I can understand that choice, Betsy. I have only been to San Diego once (4 years ago), and I instantly fell in love with the place. Unfortunately, I was trying to be a sociable wife, so I spent nearly all of the time doing things with the other wives, and only spent about 20 minutes at the beach. (We were there for an electric coop conference.) NEXT time, I'm meeting them all for meals, and will spend my time somewhere with an ocean view, with a Diet Coke or bottle of water in hand, and, of course, with my Kindle. (I'm hoping we'll get to go there again.) I really enjoyed seeing Old San Diego, though, and I'd do that again.


----------



## Betsy the Quilter (Oct 27, 2008)

The commons in Old Town San Diego is a lovely place to read.  I did that last year.

Betsy


----------



## geniebeanie (Apr 23, 2009)

I like to read on a bus, and on my balcony sitting on my deck chair.


----------



## knowldgfrk (May 14, 2009)

i mostly read in bed with my son curled up on my chest.....but i read on the couch in the midst of total chaos in my house quit well...and i enjoy bringing Sally with me to my daughters soccer practice and spread out under a shady tree for an hour and a half....have yet to take Sally to the beach despite living in the middle of the pacific


----------



## lisa.m (May 6, 2009)

knowldgfrk said:


> i mostly read in bed with my son curled up on my chest.....but i read on the couch in the midst of total chaos in my house quit well...and i enjoy bringing Sally with me to my daughters soccer practice and spread out under a shady tree for an hour and a half....have yet to take Sally to the beach despite living in the middle of the pacific


Do take her to the beach with you, but make sure you dress her in waterproof clothing!!


----------



## knowldgfrk (May 14, 2009)

lisa.m said:


> Do take her to the beach with you, but make sure you dress her in waterproof clothing!!

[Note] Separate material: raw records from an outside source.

Lemma pages_to_order_spec n :
  0 < n <= 16 → ∃ o, pages_to_order n = Done o ∧ 0 <= o <= 4 ∧ n <= 2 ^ o < 2 * n.
Proof.
  intros Hn. assert (n ∈ zseq 1 16) as Hin by (apply elem_of_zseq; lia).
  clear Hn. revert n Hin. apply Forall_forall. unfold zseq. cbn [fmap list_fmap seq Z.to_nat].
  vm_compute list_fmap.
  repeat constructor; eexists; (split; [reflexivity |]); cbn; lia.
Qed.

Lemma order_size o : 0 <= o <= 4 → 0 <= 2 ^ o <= 16.
Proof. intros. split; [lia |]. change 16 with (2 ^ 4). apply Z.pow_le_mono_r; lia. Qed.

(** The pool of [node] after a request: taken from, or as it was. *)
Lemma alloc_step q0 s hart node n r s' :
  pools_ok q0 (POOL s) → fits 64 n → remote_alloc_pages s hart node n = Done (r, s') →
  pools_ok q0 (POOL s') ∧
  ((POOL s' = POOL s ∧ r = None ∧
    ((n = 0 ∨ 16 < n) ∨ ∃ o b, pages_to_order n = Done o ∧ alloc_addr (buddies s) o = Done (None, b))) ∨
   ∃ o phys b, pages_to_order n = Done o ∧ 0 <= o <= 4 ∧
     alloc_addr (buddies s) o = Done (Some phys, b) ∧
     track_remote_page (POOL s) node (encode_handle node phys) (2 ^ o) = Done (bool_decide (is_Some r), POOL s') ∧
     (is_Some r → r = Some phys ∧ buddies s' = b)).
Proof.
  intros Hr Hn E. unfold remote_alloc_pages in E. unfold fits in Hn.
  destruct (_ || _) eqn:E0.
  { injection E as <- <-. apply orb_true_iff in E0. split; [done |]. left. split_and!; try done.
    left. destruct E0; bools; lia. }
  bools. destruct (pages_to_order_spec n) as (o & Eo & Ho & _); [lia |]. rewrite Eo in E. cbn [mbind outcome_bind] in E.
  destruct (alloc_addr (buddies s) o) as [[a b] | | |] eqn:Ea; try done. cbn [mbind outcome_bind] in E.
  destruct a as [phys |]; [| injection E as <- <-; split; [done |]; left; split_and!; eauto].
  pose proof (order_size o Ho) as Hs.
  destruct (track_remote_ok q0 (POOL s) node (encode_handle node phys) (2 ^ o) Hr Hs)
    as (t & r' & Et & Hok & _). rewrite Et in E. cbn [mbind outcome_bind fst snd] in E.
  destruct t.
  - injection E as <- <-. split; [done |]. right. exists o, phys, b. split_and!; try done; try lia.
  - destruct (free_page b hart phys o) as [b' | | |]; try done. injection E as <- <-.
    split; [done |]. right. exists o, phys, b. split_and!; try done; try lia.
Qed.

(** Pools stay, and their tables only grow. *)
Definition grows (r r' : RemoteMemPool) : Prop :=
  ∀ node p, has_pool r node p → ∃ p', has_pool r' node p' ∧ page_count p <= page_count p'.

Lemma grows_refl r : grows r r.
Proof. intros node p Hp. exists p. by split. Qed.

Lemma grows_more r1 r2 r3 : grows r1 r2 → grows r2 r3 → grows r1 r3.
Proof.
  intros H12 H23 node p (p2 & (p3 & ? & ?)%H23 & ?)%H12. exists p3. split; [done | lia].
Qed.

Lemma grows_update q0 r r' node :
  pools_ok q0 r →
  ((∃ p p', has_pool r node p ∧ has_pool r' node p' ∧ page_count p <= page_count p') ∨ r' = r) →
  (∀ n p, n ≠ node → has_pool r' n p ↔ has_pool r n p) → grows r r'.
Proof.
  intros Hr [(p & p' & Hp & Hp' & Hc) | ->] Ho; [| apply grows_refl]. intros n x Hx.
  destruct (decide (n = node)) as [-> | Hne].
  - rewrite (has_pool_unique _ _ _ _ _ Hr Hx Hp). by exists p'.
  - exists x. split; [by apply Ho | done].
Qed.

Lemma alloc_grows q0 s hart node n r s' :
  pools_ok q0 (POOL s) → fits 64 n → remote_alloc_pages s hart node n = Done (r, s') →
  pools_ok q0 (POOL s') ∧ grows (POOL s) (POOL s').
Proof.
  intros Hr Hn E. destruct (alloc_step q0 s hart node n r s' Hr Hn E)
    as [Hr' [[-> _] | (o & phys & b & _ & Ho & _ & Et & _)]]; [by split; [| apply grows_refl] |].
  split; [done |]. destruct (track_remote_ok q0 (POOL s) node (encode_handle node phys) (2 ^ o) Hr
    (order_size o Ho)) as (t & r1 & Et' & _ & _ & Hc & Hother).
  rewrite Et in Et'. injection Et' as <- <-. eapply grows_update; [done | | done].
  destruct Hc as [(p & p' & ? & ? & Ht) | (_ & _ & ->)]; [left | by right]. exists p, p'.
  split_and!; try done. unfold tracks in Ht. destruct (_ <? _); [by destruct Ht as [_ ->] |].
  destruct Ht as (_ & _ & -> & _). destruct (bool_decide _); lia.
Qed.

Lemma release_grows q0 r h b r' :
  pools_ok q0 r → release_remote_page r h = Done (b, r') → pools_ok q0 r' ∧ grows r r'.
Proof.
  intros Hr E. destruct (release_remote_ok q0 r h Hr) as (b' & r1 & E' & Hok & _ & Hc & Hother).
  rewrite E in E'. injection E' as <- <-. split; [done |]. eapply grows_update; [done | | done].
  destruct Hc as [(p & p' & ? & ? & ? & _) | (_ & _ & ->)]; [left | by right].
  exists p, p'. split_and!; try done. lia.
Qed.

Lemma pool_step_ok q0 s s' :
  pool_inv q0 s → pool_step s s' → pools_ok q0 (POOL s') ∧ grows (POOL s) (POOL s').
Proof.
  intros [Hr H0] [node b t Hn E | hart node n r t Hn Hf E | hart h b t Hf E | hart pa f d r t E | b].
  - unfold register_mem_node in E. destruct (pool_register_ok q0 (POOL s) node Hr) as (b' & r' & E' & Hok & Hk & _);
      [intros; by right |]. rewrite E' in E. injection E as <- <-. split; [done |].
    intros n p Hp. exists p. split; [by apply Hk | lia].
  - by eapply alloc_grows.
  - unfold remote_free_page in E. destruct (release_remote_page (POOL s) h) as [[bb r'] | | |] eqn:Er; try done.
    destruct (release_grows q0 _ _ _ _ Hr Er) as [? ?]. cbn [mbind outcome_bind fst snd] in E.
    destruct bb; [| by injection E as <- <-].
    destruct (free_page _ hart _ 0) as [b2 | | |]; try done. by injection E as <- <-.
  - unfold migrate_page_local in E. destruct (_ || _); [injection E as <- <-; by split; [| apply grows_refl] |].
    destruct (f =? d); [injection E as <- <-; by split; [| apply grows_refl] |].
    unfold remote_alloc_page in E.
    destruct (remote_alloc_pages s hart d 1) as [[[new |] t1] | | |] eqn:Ea; try done; cbn [mbind outcome_bind] in E.
    + destruct (alloc_grows q0 s hart d 1 _ _ Hr ltac:(done) Ea) as [Hr1 Hg1].
      destruct (release_remote_page (POOL t1) (encode_handle f pa)) as [[bb r'] | | |] eqn:Er; try done.
      cbn [mbind outcome_bind] in E. destruct (free_page _ hart pa 0) as [b2 | | |]; try done.
      injection E as <- <-. destruct (release_grows _ _ _ _ _ Hr1 Er) as [? Hg2].
      split; [done | by eapply grows_more].
    + injection E as <- <-. by apply (alloc_grows q0 s hart d 1 None).
  - split; [done | apply grows_refl].
Qed.
(** No capability leaves the kernel.  A transfer to another node never
    succeeds; and for a caller that has the capability it names, it makes the
    kernel panic, since the packet has 73 bytes and a message 64. *)
Theorem remote_mint_panics (s : dist) (id slot remote_cnode : Z) :
  (∀ h s', remote_mint id slot remote_cnode [] s ≠ Done (Ok (), h, s')) ∧
  ∀ c th q r sl x, Ipc.running (net s) c th →
    find_pid (Cap.PROCESSES (kcaps s)) (owner th) = Some q →
    Cap.res_at (Cap.RESOURCES (kcaps s)) (cnode_id q) = Some r →
    Cap.slots_of (Cap.data r) = Some sl → sl !! Z.to_nat slot = Some x → Cap.cap_type x ≠ Cap.CNull →
    remote_mint id slot remote_cnode [] s = Panic.
Proof.
  split.
  - intros h s' E. unfold remote_mint, mbind, cmd_bind in E.
    destruct (current_owner [] s) as [[[[pid |] h1] s1] | | |]; try done.
    unfold try_bind, mbind, cmd_bind in E.
    destruct (cap_call (Cap.proc_cnode pid _) h1 s1) as [[[[cnode | ?] h2] s2] | | |]; try done.
    destruct (cap_call (mint_slot cnode slot) h2 s2) as [[[[tr | ?] h3] s3] | | |]; try done.
  - intros c th q r sl x Hrun Hq Hr Hsl Hx Ht. unfold remote_mint.
    cstep (current_owner_run [] s c th Hrun).
    unfold try_bind. erewrite cmd_bind_Done; [| apply (minter_cnode_run [] s _ q Hq)]. cbv iota.
    erewrite cmd_bind_Done; [| apply (mint_slot_run [] s _ _ r sl x Hr Hsl Hx Ht)].
    apply mint_send_panics.
Qed.

Definition ex_caps : Cap.caps :=
  let k := Cap.final (Cap.add_process 2 32 0x80001000 None) Cap.booted in
  Cap.final (Cap.ep_create_cap 9)
    (Cap.MkCaps (Cap.RESOURCES k) (Cap.NEXT_RESOURCE_ID k) (Cap.PROCESSES k) (Some 2)
       (Cap.CAP_AUDIT_LOG k) (Cap.CAP_AUDIT_IDX k) (Cap.TICK_COUNT k)).
Definition ex_mint : dist := booted_net Ipc.ex_waiting <| kcaps := ex_caps |>.
(** The outer loop, with [i] and the passes left. *)
Fixpoint bubble_sort (todo : nat) (i : nat) (l : list BlockRequest) : list BlockRequest :=
  match todo with
  | O => l
  | S todo' => bubble_sort todo' (S i) (bubble_pass (length l - i - 1) l)
  end.

(** The merge loop: [prev] is the entry at [write_idx], [l] the entries from [i]. *)
Fixpoint coalesce (prev : BlockRequest) (l : list BlockRequest) : list BlockRequest :=
  match l with
  | [] => [prev]
  | cur :: l' =>
      let prev_end := u64 (sector prev + count prev) in
      if bool_decide (write prev = write cur) && (prev_end =? sector cur)
      then coalesce (prev <| count := u32 (count prev + count cur) |>) l'
      else prev :: coalesce cur l'
  end.

Definition merge_requests (reqs : list BlockRequest) : list BlockRequest :=
  match take 128 reqs with
  | [] => replicate 128 empty
  | reqs' =>
      match bubble_sort (length reqs') 0 reqs' with
      | [] => replicate 128 empty
      | p :: l =>
          let merged := coalesce p l in
          merged ++ replicate (128 - length merged) empty
      end
  end.

(** ** Scheduling (device/sched.rs) *)

(** [head] and [tail] only grow, by one per call, so that in 2^64 calls they do not
    wrap; they are kept as plain integers. *)
Definition SCHED_MAX : Z := 256.
Definition READ_DEADLINE_TICKS : Z := 50.
Definition WRITE_DEADLINE_TICKS : Z := 500.
Definition STARVE_LIMIT : Z := 16.

(** [impl IoScheduler]: what a scheduler offers to the block layer. *)
Class IoScheduler (S : Type) := {
  enqueue : S → BlockRequest → Z → outcome S;
  dequeue : S → Z → outcome (option BlockRequest * S);
  pending_count : S → Z;
}.

Record NoopScheduler : Type := MkNoop {
  queue : list BlockRequest;
  head : Z;
  tail : Z;
}.

Definition noop_new : NoopScheduler := MkNoop (replicate 256 empty) 0 0.

Definition noop_enqueue (s : NoopScheduler) (req : BlockRequest) : outcome NoopScheduler :=
  if tail s - head s <? SCHED_MAX then
    q ← aset (queue s) (tail s mod SCHED_MAX) req;
    mret (MkNoop q (head s) (tail s + 1))
  else mret s.

Definition noop_dequeue (s : NoopScheduler) : outcome (option BlockRequest * NoopScheduler) :=
  if head s <? tail s then
    req ← aget (queue s) (head s mod SCHED_MAX);
    mret (Some req, MkNoop (queue s) (head s + 1) (tail s))
  else mret (None, s).

#[export] Instance noop_scheduler : IoScheduler NoopScheduler := {|
  enqueue s r _ := noop_enqueue s r;
  dequeue s _ := noop_dequeue s;
  pending_count s := tail s - head s;
|}.

(** One direction of the deadline scheduler: requests and their deadlines. *)
Record dqueue : Type := MkDq {
  dq_reqs : list BlockRequest;
  dq_deadlines : list Z;
  dq_head : Z;
  dq_tail : Z;
}.
#[export] Instance dqueue_eta : Eta dqueue := λ q,
  MkDq (dq_reqs q) (dq_deadlines q) (dq_head q) (dq_tail q).

Record DeadlineScheduler : Type := MkDeadline {
  reads : dqueue;
  writes : dqueue;
  starve_counter : Z;
}.

Definition dqueue_new : dqueue := MkDq (replicate 256 empty) (replicate 256 0) 0 0.
Definition deadline_new : DeadlineScheduler := MkDeadline dqueue_new dqueue_new 0.

Definition dq_put (q : dqueue) (req : BlockRequest) (deadline : Z) : outcome dqueue :=
  if dq_tail q - dq_head q <? SCHED_MAX then
    let idx := dq_tail q mod SCHED_MAX in
    rs ← aset (dq_reqs q) idx req;
    ds ← aset (dq_deadlines q) idx deadline;
    mret (MkDq rs ds (dq_head q) (dq_tail q + 1))
  else mret q.

Definition deadline_enqueue (s : DeadlineScheduler) (req : BlockRequest) (now : Z)
    : outcome DeadlineScheduler :=
  if write req then
    w ← dq_put (writes s) req (u64 (now + WRITE_DEADLINE_TICKS));
    mret (MkDeadline (reads s) w (starve_counter s))
  else
    r ← dq_put (reads s) req (u64 (now + READ_DEADLINE_TICKS));
    mret (MkDeadline r (writes s) (starve_counter s)).

(** [while i < tail]: the first entry whose deadline has passed is taken, and the
    head moves behind it. *)
Fixpoint expired (q : dqueue) (now : Z) (ids : list Z) : outcome (option (BlockRequest * dqueue)) :=
  match ids with
  | [] => mret None
  | i :: ids' =>
      let idx := i mod SCHED_MAX in
      d ← aget (dq_deadlines q) idx;
      if d <=? now then req ← aget (dq_reqs q) idx; mret (Some (req, q <| dq_head := i + 1 |>))
      else expired q now ids'
  end.

Definition find_expired (q : dqueue) (now : Z) : outcome (option (BlockRequest * dqueue)) :=
  expired q now (zseq (dq_head q) (dq_tail q - dq_head q)).

Definition dq_take (q : dqueue) : outcome (BlockRequest * dqueue) :=
  req ← aget (dq_reqs q) (dq_head q mod SCHED_MAX);
  mret (req, q <| dq_head := dq_head q + 1 |>).

Definition deadline_dequeue (s : DeadlineScheduler) (now : Z)
    : outcome (option BlockRequest * DeadlineScheduler) :=
  e ← find_expired (reads s) now;
  match e with
  | Some (req, r) => mret (Some req, MkDeadline r (writes s) 0)
  | None =>
      e ← find_expired (writes s) now;
      match e with
      | Some (req, w) => mret (Some req, MkDeadline (reads s) w 0)
      | None =>
          if dq_head (reads s) <? dq_tail (reads s) then
            if (STARVE_LIMIT <=? starve_counter s) && (dq_head (writes s) <? dq_tail (writes s)) then
              x ← dq_take (writes s);
              mret (Some (fst x), MkDeadline (reads s) (snd x) 0)
            else
              x ← dq_take (reads s);
              mret (Some (fst x), MkDeadline (snd x) (writes s) (starve_counter s + 1))
          else if dq_head (writes s) <? dq_tail (writes s) then
            x ← dq_take (writes s);
            mret (Some (fst x), MkDeadline (reads s) (snd x) 0)
          else mret (None, s)
      end
  end.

just a gallon ziplock would do?....there is rare occasion when i dont have the toddler to chase so the chance that Sally and I would have a beach date alone are slim to none...though i bring her to our pool with us while the kids cannon ball in the pool with floaties on ...no chasing need be done...


----------



## Betsy the Quilter (Oct 27, 2008)

knowldgfrk said:


> just a gallon ziplock would do?....there is rare occasion when i dont have the toddler to chase so the chance that Sally and I would have a beach date alone are slim to none...though i bring her to our pool with us while the kids cannon ball in the pool with floaties on ...no chasing need be done...


Knowldgfrk,

many of our members use a gallon ziplock when possible exposure to water is possible. You should start with that. You might want to read this thread, though, since you go to the pool:

I fell in the pool with my Kindle........

Betsy


----------



## knowldgfrk (May 14, 2009)

Betsy the Quilter said:


> Knowldgfrk,
> 
> many of our members use a gallon ziplock when possible exposure to water is possible. You should start with that. You might want to read this thread, though, since you go to the pool:
> 
> ...


  you have got to be kidding!...i may rethink this whole Sally near water ideas i have....i will comb through this thread a little better...thanks...Adria


----------



## knowldgfrk (May 14, 2009)

Meemo said:


> That reminds me that my absolute favorite, favorite places to read are either on the beach (better yet, on a porch swing or rocking chair overlooking the beach) OR in the porch swing in the cabin we found in Gatlinburg - can't see another cabin, beautiful vista of the Smoky Mountains, wonderfully peaceful. Those two are tied for my absolute favorites, but like you, they don't happen often enough!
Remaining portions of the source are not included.